A cette fin, la commission vous souligne que si l’objectif relatif aux causes de la mort n’appelle, en général, pas de précisions supplémentaires de la part du demandeur, il en va différemment des deux autres objectifs. Invoqués tels quels, ils ne sauraient ouvrir droit à communication d’un document médical. Le demandeur doit ainsi préciser les circonstances qui le conduisent à défendre la mémoire du défunt ou la nature des droits qu’il souhaite faire valoir, afin de permettre à l’équipe médicale d’identifier le ou les documents nécessaires à la poursuite de l’objectif correspondant.
La commission observe qu’après avoir sollicité votre établissement d’une demande de communication de l’entier dossier de sa défunte épouse pour faire valoir des droits, sans les expliciter, l’intéressé vous a adressé une seconde demande en ajoutant vouloir connaître les causes du décès, sans davantage préciser les droits dont il souhaite se prévaloir. Vous lui avez alors adressé les quatre comptes rendus de passage aux urgences de sa défunte épouse en lien avec les tentatives de suicide. Puis, après l’avoir contacté téléphoniquement, il vous a alors indiqué vouloir « établir l’étiologie de son épouse dont l’état physique s’était dégradé » et « faire des recoupements pour déterminer l’origine d’une maladie». S’il ressort des pièces du dossier que le demandeur considère que sa défunte épouse a été victime d’agissements de harcèlement moral de la part de ses employeurs, il ne vous a donné aucune précision sur les démarches qu’il souhaite mener alors que vous l’avez incité à être plus précis.
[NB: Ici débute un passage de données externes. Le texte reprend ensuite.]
(* ===== verification/DialPolicy.v ===== *)
(** * Where a webhook may connect

    Models [internal/webhookdispatch/dialpolicy.go] with the address methods of
    [net/netip] it calls, and compares the policy with the list of networks it
    is meant to keep out.  Parsing and printing addresses are parameters. *)

From S2P Require Import Prelude.
Local Open Scope string_scope.
Local Open Scope Z_scope.

(** ** [net/netip] *)

(** An address: 32 bits, or 128 bits and a zone. *)
Inductive Addr := Addr4 (bits : Z) | Addr6 (bits : Z) (zone : string).

#[export] Instance Addr_eq_dec : EqDecision Addr.
Proof. solve_decision. Defined.

(** The width of the bits. *)
Definition addr_ok (addr : Addr) : Prop :=
  match addr with Addr4 bits => 0 <= bits < 2 ^ 32 | Addr6 bits _ => 0 <= bits < 2 ^ 128 end.

(** [ParseAddrPort(...).Addr()], [Addr.String] and the [%q] verb. *)
Class NetIP := {
  ParseAddrPort : string -> option Addr;
  Addr_String : Addr -> string;
  Quote : string -> string
}.

Class NetIPLaws `{NetIP} : Prop := { ParseAddrPort_ok : forall raw addr, ParseAddrPort raw = Some addr -> addr_ok addr }.

Definition v4 (i bits : Z) : Z := Z.land (Z.shiftr bits ((3 - i) * 8)) 0xff.
Definition v6 (i bits : Z) : Z := Z.land (Z.shiftr bits ((15 - i) * 8)) 0xff.
Definition v6u16 (i bits : Z) : Z := Z.land (Z.shiftr bits ((7 - i) * 16)) 0xffff.
Definition addr_hi (bits : Z) : Z := Z.shiftr bits 64.
Definition addr_lo (bits : Z) : Z := Z.land bits (2 ^ 64 - 1).

Definition Is6 (addr : Addr) : bool := match addr with Addr6 _ _ => true | Addr4 _ => false end.

Definition Is4In6 (addr : Addr) : bool :=
  match addr with
  | Addr6 bits _ => (addr_hi bits =? 0) && (Z.shiftr (addr_lo bits) 32 =? 0xffff)
  | Addr4 _ => false
  end.

Definition Unmap (addr : Addr) : Addr :=
  match addr with
  | Addr6 bits _ => if Is4In6 addr then Addr4 (Z.land bits 0xffffffff) else addr
  | Addr4 _ => addr
  end.

Definition IPv4Unspecified : Addr := Addr4 0.
Definition IPv6Unspecified : Addr := Addr6 0 "".

Definition IsLoopback (addr : Addr) : bool :=
  match Unmap addr with
  | Addr4 bits => v4 0 bits =? 127
  | Addr6 bits _ => (addr_hi bits =? 0) && (addr_lo bits =? 1)
  end.

Definition IsMulticast (addr : Addr) : bool :=
  match Unmap addr with
  | Addr4 bits => Z.land (v4 0 bits) 0xf0 =? 0xe0
  | Addr6 bits _ => Z.shiftr (addr_hi bits) 56 =? 0xff
  end.

Definition IsLinkLocalUnicast (addr : Addr) : bool :=
  match Unmap addr with
  | Addr4 bits => (v4 0 bits =? 169) && (v4 1 bits =? 254)
  | Addr6 bits _ => Z.land (v6u16 0 bits) 0xffc0 =? 0xfe80
  end.

Definition IsGlobalUnicast (addr : Addr) : bool :=
  if match addr with Addr4 _ => bool_decide (addr = IPv4Unspecified) || bool_decide (addr = Addr4 (2 ^ 32 - 1)) | _ => false end
  then false
  else negb (bool_decide (addr = IPv6Unspecified)) && negb (IsLoopback addr) && negb (IsMulticast addr) &&
       negb (IsLinkLocalUnicast addr).

Definition IsPrivate (addr : Addr) : bool :=
  match Unmap addr with
  | Addr4 bits =>
      (v4 0 bits =? 10) || (v4 0 bits =? 172) && (Z.land (v4 1 bits) 0xf0 =? 16) || (v4 0 bits =? 192) && (v4 1 bits =? 168)
  | Addr6 bits _ => Z.land (v6 0 bits) 0xfe =? 0xfc
  end.

(** ** The policy *)

Section Policy.
Context `{NetIP}.

(** The error's text, [None] for the nil of the source.  A parsed address is valid, unmapped or not. *)
Definition RejectNonPublicAddress (address : string) : option string :=
  match ParseAddrPort address with
  | None => Some ("webhook dial blocked: address " +:+ Quote address +:+ " is not an ip:port")
  | Some parsed =>
      let addr := Unmap parsed in
      let blocked reason := Some ("webhook dial blocked: " +:+ Addr_String addr +:+ reason) in
      if negb (IsGlobalUnicast addr) then blocked " is not a global unicast address"
      else if IsPrivate addr then blocked " is a private address"
      else if match addr with Addr6 bits _ => Z.land (v6 0 bits) 0xfe =? 0xfc | Addr4 _ => false end
      then blocked " is a unique-local address"
      else None
  end.

Definition DialPolicy : Type := string -> string -> option string.

Definition StrictDialPolicy : DialPolicy := fun _ address => RejectNonPublicAddress address.
Definition AllowEveryAddress : DialPolicy := fun _ _ => None.
End Policy.

(** ** The networks to keep out *)

(** A prefix: the first [len] bits of an address of [width] bits. *)
Definition in_prefix (width base len bits : Z) : Prop := bits / 2 ^ (width - len) = base / 2 ^ (width - len).

#[export] Instance in_prefix_dec width base len bits : Decision (in_prefix width base len bits).
Proof. unfold in_prefix. apply _. Defined.

Definition ipv4 (a b c d : Z) : Z := ((a * 256 + b) * 256 + c) * 256 + d.

Definition blocked4 : list (Z * Z) :=
  [ (ipv4 0 0 0 0, 32); (ipv4 255 255 255 255, 32); (ipv4 127 0 0 0, 8); (ipv4 224 0 0 0, 4); (ipv4 169 254 0 0, 16);
    (ipv4 10 0 0 0, 8); (ipv4 172 16 0 0, 12); (ipv4 192 168 0 0, 16) ].

Definition blocked6 : list (Z * Z) :=
  [ (1, 128); (0xff * 2 ^ 120, 8); (0xfe80 * 2 ^ 112, 10); (0xfc * 2 ^ 120, 7) ].

(** The first 96 bits of an IPv4 address mapped into IPv6. *)
Definition mapped_prefix : Z := 0xffff.

(** Which addresses the policy is to admit, by their networks alone. *)
Definition public4 (bits : Z) : Prop := Forall (fun p => ~ in_prefix 32 p.1 p.2 bits) blocked4.
Definition public6 (bits : Z) (zone : string) : Prop :=
  ~ (bits = 0 /\ zone = "") /\ Forall (fun p => ~ in_prefix 128 p.1 p.2 bits) blocked6.

Definition public_address (addr : Addr) : Prop :=
  match addr with
  | Addr4 bits => public4 bits
  | Addr6 bits zone => if decide (bits / 2 ^ 32 = mapped_prefix) then public4 (bits mod 2 ^ 32) else public6 bits zone
  end.

(** ** The policy admits exactly those *)

Lemma land_mask x n : 0 <= n -> Z.land x (Z.ones n) = x mod 2 ^ n.
Proof. apply Z.land_ones. Qed.

(** Masking the low [k] of [n] bits away. *)
Lemma land_high x n k :
  0 <= k <= n -> 0 <= x < 2 ^ n -> Z.land x (Z.shiftl (Z.ones (n - k)) k) = x / 2 ^ k * 2 ^ k.
Proof.
  intros Hk Hx. rewrite <- Z.shiftr_div_pow2, <- Z.shiftl_mul_pow2 by lia. apply Z.bits_inj'. intros i Hi.
  rewrite Z.land_spec, !Z.shiftl_spec by lia. destruct (decide (i < k)) as [Hlt|Hge].
  - rewrite !(Z.testbit_neg_r _ (i - k)) by lia. by rewrite andb_false_r.
  - rewrite Z.shiftr_spec by lia. replace (i - k + k) with i by lia. destruct (decide (i < n)) as [Hin|Hout].
    + rewrite Z.ones_spec_low by lia. by rewrite andb_true_r.
    + rewrite Z.ones_spec_high by lia. rewrite andb_false_r. destruct (decide (x = 0)) as [->|]; [by rewrite Z.testbit_0_l|].
      symmetry. apply Z.bits_above_log2; [lia|]. apply Z.log2_lt_pow2; [lia|].
      apply Z.lt_le_trans with (2 ^ n); [lia|]. apply Z.pow_le_mono_r; lia.
Qed.

(** Comparing the kept bits is comparing quotients. *)
Lemma mask_eqb x n k c :
  0 <= k <= n -> 0 <= x < 2 ^ n -> (Z.land x (Z.shiftl (Z.ones (n - k)) k) =? c * 2 ^ k) = (x / 2 ^ k =? c).
Proof.
  intros Hk Hx. rewrite land_high by done. assert (0 < 2 ^ k) by (apply Z.pow_pos_nonneg; lia).
  destruct (Z.eqb_spec (x / 2 ^ k) c) as [->|Hne]; [apply Z.eqb_refl|]. apply Z.eqb_neq. nia.
Qed.

Section Bits.
Context (bits : Z).

Lemma v4_0 : 0 <= bits < 2 ^ 32 -> v4 0 bits = bits / 2 ^ 24.
Proof.
  intros Hb. unfold v4. change 0xff with (Z.ones 8). rewrite land_mask, Z.shiftr_div_pow2 by lia. cbn [Z.sub Z.mul].
  apply Z.mod_small. Z.to_euclidean_division_equations. lia.
Qed.

Lemma v4_1 : v4 1 bits = bits / 2 ^ 16 mod 256.
Proof. unfold v4. change 0xff with (Z.ones 8). by rewrite land_mask, Z.shiftr_div_pow2 by lia. Qed.

Lemma v6_0 : 0 <= bits < 2 ^ 128 -> v6 0 bits = bits / 2 ^ 120.
Proof.
  intros Hb. unfold v6. change 0xff with (Z.ones 8). rewrite land_mask, Z.shiftr_div_pow2 by lia.
  apply Z.mod_small. change ((15 - 0) * 8) with 120. Z.to_euclidean_division_equations. lia.
Qed.

Lemma v6u16_0 : 0 <= bits < 2 ^ 128 -> v6u16 0 bits = bits / 2 ^ 112.
Proof.
  intros Hb. unfold v6u16. change 0xffff with (Z.ones 16). rewrite land_mask, Z.shiftr_div_pow2 by lia.
  apply Z.mod_small. change ((7 - 0) * 16) with 112. Z.to_euclidean_division_equations. lia.
Qed.

Lemma addr_hi_div : addr_hi bits = bits / 2 ^ 64.
Proof. unfold addr_hi. by rewrite Z.shiftr_div_pow2. Qed.

Lemma addr_lo_mod : addr_lo bits = bits mod 2 ^ 64.
Proof. unfold addr_lo. change (2 ^ 64 - 1) with (Z.ones 64). by rewrite land_mask. Qed.

Lemma Is4In6_prefix zone : 0 <= bits < 2 ^ 128 -> Is4In6 (Addr6 bits zone) = bool_decide (bits / 2 ^ 32 = mapped_prefix).
Proof.
  intros Hb. unfold Is4In6, mapped_prefix. rewrite addr_hi_div, addr_lo_mod, Z.shiftr_div_pow2 by lia.
  apply eq_bool_prop_intro. rewrite andb_True, bool_decide_spec, !Is_true_true, !Z.eqb_eq.
  Z.to_euclidean_division_equations. lia.
Qed.
End Bits.

(** Quotients of constants, computed. *)
Ltac eval_quotients :=
  repeat match goal with |- context [?c / ?d] => let v := eval vm_compute in (c / d) in change (c / d) with v end.

(** ** IPv4 *)

Lemma if_false (c b : bool) : (if c then false else b) = negb c && b.
Proof. by destruct c. Qed.

Definition admits4 (bits : Z) : bool := IsGlobalUnicast (Addr4 bits) && negb (IsPrivate (Addr4 bits)).

Lemma high_nibble b v : 0 <= b < 256 -> (Z.land b 0xf0 =? v * 16) = (b / 16 =? v).
Proof. intros Hb. exact (mask_eqb b 8 4 v ltac:(lia) Hb). Qed.

Lemma admits4_public bits : 0 <= bits < 2 ^ 32 -> admits4 bits = true <-> public4 bits.
Proof.
  intros Hb. unfold admits4, IsGlobalUnicast, IsPrivate, IsLoopback, IsMulticast, IsLinkLocalUnicast. cbn [Unmap].
  assert (forall v, bool_decide (Addr4 bits = Addr4 v) = (bits =? v)) as Heq.
  { intros v. destruct (Z.eqb_spec bits v) as [->|]; [by apply bool_decide_true|apply bool_decide_false; congruence]. }
  unfold IPv4Unspecified. rewrite !Heq. rewrite (bool_decide_false (Addr4 bits = IPv6Unspecified)) by discriminate. rewrite v4_0, v4_1 by done.
  assert (0 <= bits / 2 ^ 24 < 256) as Ha by (Z.to_euclidean_division_equations; lia).
  pose proof (Z.mod_pos_bound (bits / 2 ^ 16) 256 ltac:(lia)) as Hb1.
  change (0xe0) with (14 * 16). replace (Z.land (bits / 2 ^ 16 mod 256) 0xf0 =? 16) with (bits / 2 ^ 16 mod 256 / 16 =? 1)
    by (symmetry; exact (high_nibble _ 1 Hb1)).
  rewrite high_nibble by done.
  unfold public4, blocked4. rewrite !List.Forall_cons_iff, List.Forall_nil_iff. unfold in_prefix, ipv4. cbn [fst snd].
  rewrite if_false, !andb_true_iff, !negb_true_iff, !orb_false_iff, !andb_false_iff, !Z.eqb_neq. clear Heq.
  assert (bits / 2 ^ (32 - 4) = bits / 2 ^ 24 / 16) as -> by (Z.to_euclidean_division_equations; lia).
  assert (bits / 2 ^ (32 - 16) = bits / 2 ^ 24 * 256 + bits / 2 ^ 16 mod 256) as -> by (Z.to_euclidean_division_equations; lia).
  assert (bits / 2 ^ (32 - 12) = bits / 2 ^ 24 * 16 + bits / 2 ^ 16 mod 256 / 16) as -> by (Z.to_euclidean_division_equations; lia).
  change (32 - 8) with 24. change (2 ^ (32 - 32)) with 1. rewrite !Z.div_1_r.
  assert (0 <= bits / 2 ^ 16 mod 256 / 16 < 16) as Hb2 by (Z.to_euclidean_division_equations; lia).
  set (a := bits / 2 ^ 24) in *. set (b := bits / 2 ^ 16 mod 256) in *. set (b' := b / 16) in *. set (a' := a / 16).
  clearbody a a' b b'. eval_quotients. cbn [negb]. intuition lia.
Qed.

(** ** IPv6 *)

Definition admits6 (bits : Z) (zone : string) : bool :=
  let addr := Addr6 bits zone in
  IsGlobalUnicast addr && negb (IsPrivate addr) && negb (Z.land (v6 0 bits) 0xfe =? 0xfc).

Lemma admits6_public bits zone :
  0 <= bits < 2 ^ 128 -> Is4In6 (Addr6 bits zone) = false -> admits6 bits zone = true <-> public6 bits zone.
Proof.
  intros Hb Hm. unfold admits6, IsGlobalUnicast, IsPrivate, IsLoopback, IsMulticast, IsLinkLocalUnicast, Unmap. rewrite Hm.
  rewrite v6_0, v6u16_0, addr_hi_div, addr_lo_mod, Z.shiftr_div_pow2 by done.
  rewrite Z.div_div by done.
  assert (0 <= bits / 2 ^ 120 < 256) as Ha by (Z.to_euclidean_division_equations; lia).
  assert (0 <= bits / 2 ^ 112 < 2 ^ 16) as Hw by (Z.to_euclidean_division_equations; lia).
  change 0xfc with (126 * 2 ^ 1). change (Z.land (bits / 2 ^ 120) 0xfe) with (Z.land (bits / 2 ^ 120) (Z.shiftl (Z.ones (8 - 1)) 1)).
  rewrite (mask_eqb _ 8 1) by (done || lia).
  change 0xfe80 with (1018 * 2 ^ 6) at 1.
  change (Z.land (bits / 2 ^ 112) 0xffc0) with (Z.land (bits / 2 ^ 112) (Z.shiftl (Z.ones (16 - 6)) 6)).
  rewrite (mask_eqb _ 16 6) by (done || lia). rewrite !Z.div_div by done.
  unfold public6, blocked6. rewrite !List.Forall_cons_iff, List.Forall_nil_iff. unfold in_prefix. cbn [fst snd].
  assert ((bits / 2 ^ 64 =? 0) && (bits mod 2 ^ 64 =? 1) = (bits =? 1)) as ->.
  { apply eq_bool_prop_intro. rewrite andb_True, !Is_true_true, !Z.eqb_eq. Z.to_euclidean_division_equations. lia. }
  rewrite !andb_true_iff, !negb_true_iff, !Z.eqb_neq, bool_decide_eq_false. clear Ha Hw Hm.
  change (2 ^ (128 - 128)) with 1. rewrite !Z.div_1_r. cbn [Z.sub Z.add Z.opp Z.pos_sub].
  change (2 ^ 64 * 2 ^ 56) with (2 ^ (128 - 8)). change (2 ^ 112 * 2 ^ 6) with (2 ^ (128 - 10)).
  change (2 ^ 120 * 2 ^ 1) with (2 ^ (128 - 7)).
  assert (Addr6 bits zone = IPv6Unspecified <-> bits = 0 /\ zone = "") as ->.
  { unfold IPv6Unspecified. split; [intros [= -> ->]|intros [-> ->]]; done. }
  change (255 * 2 ^ 120 / 2 ^ (128 - 8)) with 255. change (65152 * 2 ^ 112 / 2 ^ (128 - 10)) with 1018.
  change (252 * 2 ^ 120 / 2 ^ (128 - 7)) with 126. tauto.
Qed.

(** ** The theorem *)

Section Admission.
Context `{NetIPLaws}.

(** The dialler may connect to exactly the addresses that parse and, once an IPv4 address
    mapped into IPv6 is unmapped, lie in none of the kept-out networks: unspecified, loopback,
    private, link-local, unique-local, multicast and broadcast. *)
Theorem dial_policy_admits_public network address :
  StrictDialPolicy network address = None <-> exists addr, ParseAddrPort address = Some addr /\ public_address addr.
Proof.
  unfold StrictDialPolicy, RejectNonPublicAddress. destruct (ParseAddrPort address) as [addr|] eqn:Hp.
  2: { split; [done|]. by intros (? & ? & _). }
  pose proof (ParseAddrPort_ok _ _ Hp) as Hok. transitivity (public_address addr).
  2: { split; [by exists addr|]. by intros (? & [= <-] & ?). }
  cbv zeta. destruct addr as [bits|bits zone]; cbn [Unmap public_address addr_ok] in *.
  - rewrite <- (admits4_public bits Hok). unfold admits4. by destruct (IsGlobalUnicast _), (IsPrivate _).
  - rewrite (Is4In6_prefix bits zone Hok). case_bool_decide as Hm; case_decide; try done.
    + change 0xffffffff with (Z.ones 32). rewrite land_mask by done.
      pose proof (Z.mod_pos_bound bits (2 ^ 32) ltac:(done)) as Hb.
      rewrite <- (admits4_public _ Hb). unfold admits4. by destruct (IsGlobalUnicast _), (IsPrivate _).
    + rewrite <- (admits6_public bits zone Hok) by (rewrite Is4In6_prefix by done; by apply bool_decide_false).
      unfold admits6. by destruct (IsGlobalUnicast _), (IsPrivate _), (_ =? _).
Qed.
End Admission.

(** The unspecified IPv6 address is compared with its zone, so with one it is let through. *)
Example unspecified_with_zone :
  public_address (Addr6 0 "lo") /\ ~ public_address (Addr6 0 "").
Proof.
  split; [|by intros [Hn _]; apply Hn].
  split; [by intros [_ ?]|]. by repeat (constructor; [vm_compute; discriminate|]).
Qed.

(** Shared address space and the NAT64 form of a private address are public here. *)
Example other_networks_are_public :
  public_address (Addr4 (ipv4 100 64 0 1)) /\ public_address (Addr6 (0x64ff9b * 2 ^ 96 + ipv4 10 0 0 1) "").
Proof.
  split; [by repeat (constructor; [vm_compute; discriminate|])|].
  split; [by intros [? _]|]. by repeat (constructor; [vm_compute; discriminate|]).
Qed.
Au vu de ce qui précède, la commission vous invite à réexaminer la demande afin de vous assurer que le dossier médical détenu par votre établissement ne comporte pas de documents susceptibles de répondre à l’objectif visant à déterminer les causes du décès de l’épouse du demandeur, quand bien même celle-ci n'est pas décédée dans votre établissement, et à lui communiquer tout document susceptible de répondre à cet objectif. A supposer que l’ayant-droit souhaite ultérieurement engager une action pour faire valoir ses droits, il conviendra qu’il précise la nature des droits en cause et il appartiendra alors au médecin compétent de l’établissement d’apprécier l’opportunité de la communication de tout ou partie du dossier médical au regard de l’objectif poursuivi. En l’absence de toute précision sur ce point, votre établissement ne saurait être en mesure d’identifier les pièces médicales nécessaires pour la réalisation de l’objectif visant à faire valoir des droits.